WHAT TO WORK ON: Return verbatim every line from the first line of the data below to the line that contains "rewrite for_each_skip; cycle 1.", inclusive, and no further.

RAW DATA:
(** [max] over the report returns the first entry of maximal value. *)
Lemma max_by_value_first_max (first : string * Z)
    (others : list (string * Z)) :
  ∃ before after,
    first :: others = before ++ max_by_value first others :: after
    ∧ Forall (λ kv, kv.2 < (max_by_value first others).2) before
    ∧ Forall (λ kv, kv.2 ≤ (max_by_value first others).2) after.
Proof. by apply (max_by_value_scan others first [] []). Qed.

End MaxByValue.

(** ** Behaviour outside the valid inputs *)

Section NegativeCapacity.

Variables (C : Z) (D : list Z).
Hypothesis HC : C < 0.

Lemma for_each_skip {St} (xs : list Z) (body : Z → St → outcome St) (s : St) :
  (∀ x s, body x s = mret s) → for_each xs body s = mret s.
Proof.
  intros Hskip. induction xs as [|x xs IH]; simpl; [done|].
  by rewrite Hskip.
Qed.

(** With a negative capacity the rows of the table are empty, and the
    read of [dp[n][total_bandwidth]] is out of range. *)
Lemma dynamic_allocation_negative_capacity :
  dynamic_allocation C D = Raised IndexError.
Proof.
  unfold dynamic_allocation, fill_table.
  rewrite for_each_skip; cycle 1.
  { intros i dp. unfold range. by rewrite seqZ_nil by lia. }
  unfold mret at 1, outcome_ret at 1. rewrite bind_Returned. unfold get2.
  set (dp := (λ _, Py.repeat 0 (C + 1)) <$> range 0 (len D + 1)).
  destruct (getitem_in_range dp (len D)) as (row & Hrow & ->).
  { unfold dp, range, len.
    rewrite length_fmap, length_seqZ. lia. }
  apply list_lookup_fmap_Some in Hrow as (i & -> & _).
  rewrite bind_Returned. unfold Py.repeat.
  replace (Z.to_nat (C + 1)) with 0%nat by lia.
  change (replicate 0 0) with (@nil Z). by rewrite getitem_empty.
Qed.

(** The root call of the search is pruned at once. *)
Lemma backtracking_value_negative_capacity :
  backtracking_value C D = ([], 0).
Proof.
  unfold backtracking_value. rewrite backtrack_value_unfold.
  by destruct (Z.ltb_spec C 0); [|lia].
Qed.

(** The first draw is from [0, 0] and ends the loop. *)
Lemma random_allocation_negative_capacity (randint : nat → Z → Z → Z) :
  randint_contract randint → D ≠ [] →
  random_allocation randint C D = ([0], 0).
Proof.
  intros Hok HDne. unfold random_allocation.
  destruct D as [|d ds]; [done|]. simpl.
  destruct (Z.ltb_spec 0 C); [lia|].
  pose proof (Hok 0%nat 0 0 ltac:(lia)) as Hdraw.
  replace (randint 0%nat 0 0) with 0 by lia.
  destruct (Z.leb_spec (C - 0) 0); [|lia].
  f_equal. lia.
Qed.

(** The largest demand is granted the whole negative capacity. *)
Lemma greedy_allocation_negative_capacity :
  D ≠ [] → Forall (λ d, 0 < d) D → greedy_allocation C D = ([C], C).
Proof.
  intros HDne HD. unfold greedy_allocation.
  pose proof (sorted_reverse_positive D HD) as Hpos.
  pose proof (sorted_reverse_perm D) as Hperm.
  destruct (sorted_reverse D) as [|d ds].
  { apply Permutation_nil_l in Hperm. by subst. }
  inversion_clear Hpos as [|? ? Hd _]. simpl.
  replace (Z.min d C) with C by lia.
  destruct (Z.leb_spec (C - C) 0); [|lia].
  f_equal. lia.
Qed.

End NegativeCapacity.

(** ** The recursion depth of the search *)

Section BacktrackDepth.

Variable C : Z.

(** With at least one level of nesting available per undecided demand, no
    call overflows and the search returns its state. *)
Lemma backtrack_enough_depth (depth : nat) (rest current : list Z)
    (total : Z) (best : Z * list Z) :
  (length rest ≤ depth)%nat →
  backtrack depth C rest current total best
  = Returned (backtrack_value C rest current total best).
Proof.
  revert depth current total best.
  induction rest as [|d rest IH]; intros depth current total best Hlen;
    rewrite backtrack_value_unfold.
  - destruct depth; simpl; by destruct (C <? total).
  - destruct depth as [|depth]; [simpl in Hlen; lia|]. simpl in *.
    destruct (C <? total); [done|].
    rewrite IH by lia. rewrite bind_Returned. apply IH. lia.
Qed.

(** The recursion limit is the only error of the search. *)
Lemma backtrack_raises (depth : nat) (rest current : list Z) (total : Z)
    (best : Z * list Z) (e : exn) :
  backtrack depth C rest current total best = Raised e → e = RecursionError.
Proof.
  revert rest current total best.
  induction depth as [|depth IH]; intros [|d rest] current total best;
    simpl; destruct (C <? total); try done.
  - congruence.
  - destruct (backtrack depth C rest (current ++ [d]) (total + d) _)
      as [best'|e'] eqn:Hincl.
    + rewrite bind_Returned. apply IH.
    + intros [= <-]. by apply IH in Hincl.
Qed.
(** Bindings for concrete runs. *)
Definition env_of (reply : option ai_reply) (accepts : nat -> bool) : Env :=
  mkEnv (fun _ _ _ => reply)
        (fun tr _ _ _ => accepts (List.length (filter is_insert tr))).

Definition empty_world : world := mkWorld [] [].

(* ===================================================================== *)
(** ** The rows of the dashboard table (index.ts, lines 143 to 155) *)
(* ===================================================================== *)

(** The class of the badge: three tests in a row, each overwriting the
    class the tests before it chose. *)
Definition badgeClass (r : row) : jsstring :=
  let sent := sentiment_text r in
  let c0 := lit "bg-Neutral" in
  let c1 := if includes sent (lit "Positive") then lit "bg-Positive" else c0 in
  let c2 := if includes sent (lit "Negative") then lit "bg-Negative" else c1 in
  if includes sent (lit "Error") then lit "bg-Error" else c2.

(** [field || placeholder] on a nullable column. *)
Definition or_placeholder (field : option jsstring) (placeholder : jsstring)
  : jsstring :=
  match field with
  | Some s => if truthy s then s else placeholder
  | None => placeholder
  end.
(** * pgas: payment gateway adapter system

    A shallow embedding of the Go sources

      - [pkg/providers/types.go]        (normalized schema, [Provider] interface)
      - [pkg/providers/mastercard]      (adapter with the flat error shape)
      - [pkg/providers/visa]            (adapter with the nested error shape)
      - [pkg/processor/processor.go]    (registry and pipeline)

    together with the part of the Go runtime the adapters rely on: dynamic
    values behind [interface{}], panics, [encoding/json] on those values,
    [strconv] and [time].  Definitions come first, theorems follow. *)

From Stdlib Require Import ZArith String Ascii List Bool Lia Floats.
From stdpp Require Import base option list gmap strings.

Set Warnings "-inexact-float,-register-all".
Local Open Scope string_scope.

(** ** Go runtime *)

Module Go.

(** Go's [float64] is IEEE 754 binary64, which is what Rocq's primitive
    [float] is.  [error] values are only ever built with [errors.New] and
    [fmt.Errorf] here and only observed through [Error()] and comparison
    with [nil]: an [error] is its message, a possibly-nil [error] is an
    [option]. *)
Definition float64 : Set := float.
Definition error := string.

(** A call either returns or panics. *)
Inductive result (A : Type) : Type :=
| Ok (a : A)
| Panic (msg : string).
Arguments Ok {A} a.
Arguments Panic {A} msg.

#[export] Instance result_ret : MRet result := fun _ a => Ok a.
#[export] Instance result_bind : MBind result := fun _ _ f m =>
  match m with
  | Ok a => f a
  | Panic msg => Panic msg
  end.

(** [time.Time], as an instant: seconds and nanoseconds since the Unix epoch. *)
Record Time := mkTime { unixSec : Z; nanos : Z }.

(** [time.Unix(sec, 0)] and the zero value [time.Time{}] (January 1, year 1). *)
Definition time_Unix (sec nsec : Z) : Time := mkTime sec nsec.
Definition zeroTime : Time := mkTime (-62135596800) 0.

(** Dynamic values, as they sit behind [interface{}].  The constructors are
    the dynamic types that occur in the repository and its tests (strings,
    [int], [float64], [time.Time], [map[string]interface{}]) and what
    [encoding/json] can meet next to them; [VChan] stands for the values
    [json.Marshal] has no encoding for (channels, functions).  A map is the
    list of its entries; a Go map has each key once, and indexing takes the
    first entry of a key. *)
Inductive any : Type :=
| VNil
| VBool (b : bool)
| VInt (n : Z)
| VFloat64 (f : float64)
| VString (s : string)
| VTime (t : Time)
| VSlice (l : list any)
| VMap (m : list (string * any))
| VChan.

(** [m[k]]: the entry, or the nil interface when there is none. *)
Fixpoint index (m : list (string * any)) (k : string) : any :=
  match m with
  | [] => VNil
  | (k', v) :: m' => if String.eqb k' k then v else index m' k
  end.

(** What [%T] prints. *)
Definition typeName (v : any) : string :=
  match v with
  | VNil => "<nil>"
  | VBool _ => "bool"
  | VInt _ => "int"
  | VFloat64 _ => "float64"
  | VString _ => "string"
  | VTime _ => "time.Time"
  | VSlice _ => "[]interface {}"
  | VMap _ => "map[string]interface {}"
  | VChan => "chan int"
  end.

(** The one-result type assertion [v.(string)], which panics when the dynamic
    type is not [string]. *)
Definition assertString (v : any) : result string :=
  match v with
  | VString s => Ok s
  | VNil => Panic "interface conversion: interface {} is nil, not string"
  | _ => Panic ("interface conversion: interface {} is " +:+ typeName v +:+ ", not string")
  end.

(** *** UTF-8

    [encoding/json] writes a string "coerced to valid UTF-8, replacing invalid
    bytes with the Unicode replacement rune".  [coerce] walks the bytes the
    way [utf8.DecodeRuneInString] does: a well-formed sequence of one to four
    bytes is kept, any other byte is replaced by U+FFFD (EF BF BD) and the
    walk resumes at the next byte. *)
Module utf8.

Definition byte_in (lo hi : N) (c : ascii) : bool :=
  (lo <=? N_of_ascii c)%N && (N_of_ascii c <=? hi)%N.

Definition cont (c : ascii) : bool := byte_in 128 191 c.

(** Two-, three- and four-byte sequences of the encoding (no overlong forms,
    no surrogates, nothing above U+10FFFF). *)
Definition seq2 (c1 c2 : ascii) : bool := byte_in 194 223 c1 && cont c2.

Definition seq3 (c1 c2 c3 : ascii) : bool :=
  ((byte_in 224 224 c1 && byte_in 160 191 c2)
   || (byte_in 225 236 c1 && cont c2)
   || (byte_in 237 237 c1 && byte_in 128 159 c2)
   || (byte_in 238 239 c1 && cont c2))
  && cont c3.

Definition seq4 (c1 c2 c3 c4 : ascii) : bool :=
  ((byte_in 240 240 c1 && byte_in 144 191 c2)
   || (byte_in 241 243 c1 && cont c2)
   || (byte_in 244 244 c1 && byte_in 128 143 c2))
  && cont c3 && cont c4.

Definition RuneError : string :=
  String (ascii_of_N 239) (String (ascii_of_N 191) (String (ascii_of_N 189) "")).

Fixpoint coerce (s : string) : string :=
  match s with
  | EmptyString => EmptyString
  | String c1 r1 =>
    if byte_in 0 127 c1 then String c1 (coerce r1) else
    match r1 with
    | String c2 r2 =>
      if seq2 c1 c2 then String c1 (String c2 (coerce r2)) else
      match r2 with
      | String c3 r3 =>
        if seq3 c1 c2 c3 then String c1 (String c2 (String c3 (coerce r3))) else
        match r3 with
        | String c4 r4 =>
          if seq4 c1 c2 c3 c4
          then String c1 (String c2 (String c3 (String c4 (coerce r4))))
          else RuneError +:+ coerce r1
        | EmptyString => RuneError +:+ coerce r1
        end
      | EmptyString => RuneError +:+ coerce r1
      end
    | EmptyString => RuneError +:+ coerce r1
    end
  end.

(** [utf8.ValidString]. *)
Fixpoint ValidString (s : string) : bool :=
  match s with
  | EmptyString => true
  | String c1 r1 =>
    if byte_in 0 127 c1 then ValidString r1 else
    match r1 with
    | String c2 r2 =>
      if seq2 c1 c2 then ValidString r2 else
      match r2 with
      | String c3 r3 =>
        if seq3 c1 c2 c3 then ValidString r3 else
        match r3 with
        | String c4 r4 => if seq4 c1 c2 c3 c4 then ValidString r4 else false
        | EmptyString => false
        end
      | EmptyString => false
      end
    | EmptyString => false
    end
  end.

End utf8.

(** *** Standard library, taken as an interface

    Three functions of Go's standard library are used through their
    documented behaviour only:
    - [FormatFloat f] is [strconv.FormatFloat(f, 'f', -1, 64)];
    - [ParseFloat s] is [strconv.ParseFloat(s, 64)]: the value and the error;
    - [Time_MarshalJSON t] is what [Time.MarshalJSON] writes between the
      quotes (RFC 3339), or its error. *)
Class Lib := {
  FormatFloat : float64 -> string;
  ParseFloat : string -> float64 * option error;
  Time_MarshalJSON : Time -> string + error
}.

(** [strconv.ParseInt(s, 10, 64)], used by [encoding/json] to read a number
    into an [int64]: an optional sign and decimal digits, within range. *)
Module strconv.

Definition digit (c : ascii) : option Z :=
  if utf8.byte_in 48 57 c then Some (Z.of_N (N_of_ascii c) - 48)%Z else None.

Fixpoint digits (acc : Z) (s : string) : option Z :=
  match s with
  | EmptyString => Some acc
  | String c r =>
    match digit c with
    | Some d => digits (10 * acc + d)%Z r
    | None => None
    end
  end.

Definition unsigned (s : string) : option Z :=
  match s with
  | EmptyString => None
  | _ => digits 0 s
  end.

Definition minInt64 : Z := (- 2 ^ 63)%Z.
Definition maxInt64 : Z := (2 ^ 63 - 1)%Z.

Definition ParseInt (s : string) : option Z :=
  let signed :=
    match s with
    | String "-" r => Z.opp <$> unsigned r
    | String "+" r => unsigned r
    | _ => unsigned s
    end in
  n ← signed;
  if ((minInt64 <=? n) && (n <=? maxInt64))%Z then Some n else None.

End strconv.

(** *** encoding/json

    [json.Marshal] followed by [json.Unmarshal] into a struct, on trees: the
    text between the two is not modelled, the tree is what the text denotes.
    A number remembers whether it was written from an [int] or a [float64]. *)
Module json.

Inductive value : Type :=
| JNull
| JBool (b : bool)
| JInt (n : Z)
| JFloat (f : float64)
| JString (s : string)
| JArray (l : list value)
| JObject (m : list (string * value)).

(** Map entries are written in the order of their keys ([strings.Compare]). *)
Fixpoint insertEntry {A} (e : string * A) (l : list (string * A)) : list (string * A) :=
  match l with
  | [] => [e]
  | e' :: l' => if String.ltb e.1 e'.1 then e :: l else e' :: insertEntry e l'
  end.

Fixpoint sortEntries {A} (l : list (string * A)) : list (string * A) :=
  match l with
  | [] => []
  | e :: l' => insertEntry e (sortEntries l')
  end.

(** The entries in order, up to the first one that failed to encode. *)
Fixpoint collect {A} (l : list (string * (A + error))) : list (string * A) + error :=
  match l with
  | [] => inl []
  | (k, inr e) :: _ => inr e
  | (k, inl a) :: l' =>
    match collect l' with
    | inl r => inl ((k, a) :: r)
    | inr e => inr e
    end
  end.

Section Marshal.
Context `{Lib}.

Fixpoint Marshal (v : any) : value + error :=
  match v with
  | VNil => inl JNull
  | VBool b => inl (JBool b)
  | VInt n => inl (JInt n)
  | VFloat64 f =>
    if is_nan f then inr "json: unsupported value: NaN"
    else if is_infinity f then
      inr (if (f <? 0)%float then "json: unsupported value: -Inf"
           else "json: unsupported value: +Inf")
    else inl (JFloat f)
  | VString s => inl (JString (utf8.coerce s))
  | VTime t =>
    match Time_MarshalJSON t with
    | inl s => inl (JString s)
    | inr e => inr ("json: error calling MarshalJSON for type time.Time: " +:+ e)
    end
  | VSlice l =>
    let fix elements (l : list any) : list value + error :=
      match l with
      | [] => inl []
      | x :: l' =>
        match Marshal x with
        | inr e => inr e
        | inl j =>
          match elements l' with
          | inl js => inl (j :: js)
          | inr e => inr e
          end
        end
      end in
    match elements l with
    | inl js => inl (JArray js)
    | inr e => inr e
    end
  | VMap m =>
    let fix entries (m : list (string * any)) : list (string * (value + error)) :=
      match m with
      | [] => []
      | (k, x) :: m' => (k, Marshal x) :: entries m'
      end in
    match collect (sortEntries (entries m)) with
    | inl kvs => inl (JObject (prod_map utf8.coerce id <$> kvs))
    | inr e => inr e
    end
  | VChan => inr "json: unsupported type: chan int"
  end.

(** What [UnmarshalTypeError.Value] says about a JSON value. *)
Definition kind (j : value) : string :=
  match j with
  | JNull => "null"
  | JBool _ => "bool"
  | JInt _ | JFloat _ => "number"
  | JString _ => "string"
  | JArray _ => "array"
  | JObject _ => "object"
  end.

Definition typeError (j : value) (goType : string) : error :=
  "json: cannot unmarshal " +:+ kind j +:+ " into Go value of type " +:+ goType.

RESULT BELOW:
(** [max] over the report returns the first entry of maximal value. *)
Lemma max_by_value_first_max (first : string * Z)
    (others : list (string * Z)) :
  ∃ before after,
    first :: others = before ++ max_by_value first others :: after
    ∧ Forall (λ kv, kv.2 < (max_by_value first others).2) before
    ∧ Forall (λ kv, kv.2 ≤ (max_by_value first others).2) after.
Proof. by apply (max_by_value_scan others first [] []). Qed.

End MaxByValue.

(** ** Behaviour outside the valid inputs *)

Section NegativeCapacity.

Variables (C : Z) (D : list Z).
Hypothesis HC : C < 0.

Lemma for_each_skip {St} (xs : list Z) (body : Z → St → outcome St) (s : St) :
  (∀ x s, body x s = mret s) → for_each xs body s = mret s.
Proof.
  intros Hskip. induction xs as [|x xs IH]; simpl; [done|].
  by rewrite Hskip.
Qed.

(** With a negative capacity the rows of the table are empty, and the
    read of [dp[n][total_bandwidth]] is out of range. *)
Lemma dynamic_allocation_negative_capacity :
  dynamic_allocation C D = Raised IndexError.
Proof.
  unfold dynamic_allocation, fill_table.
  rewrite for_each_skip; cycle 1.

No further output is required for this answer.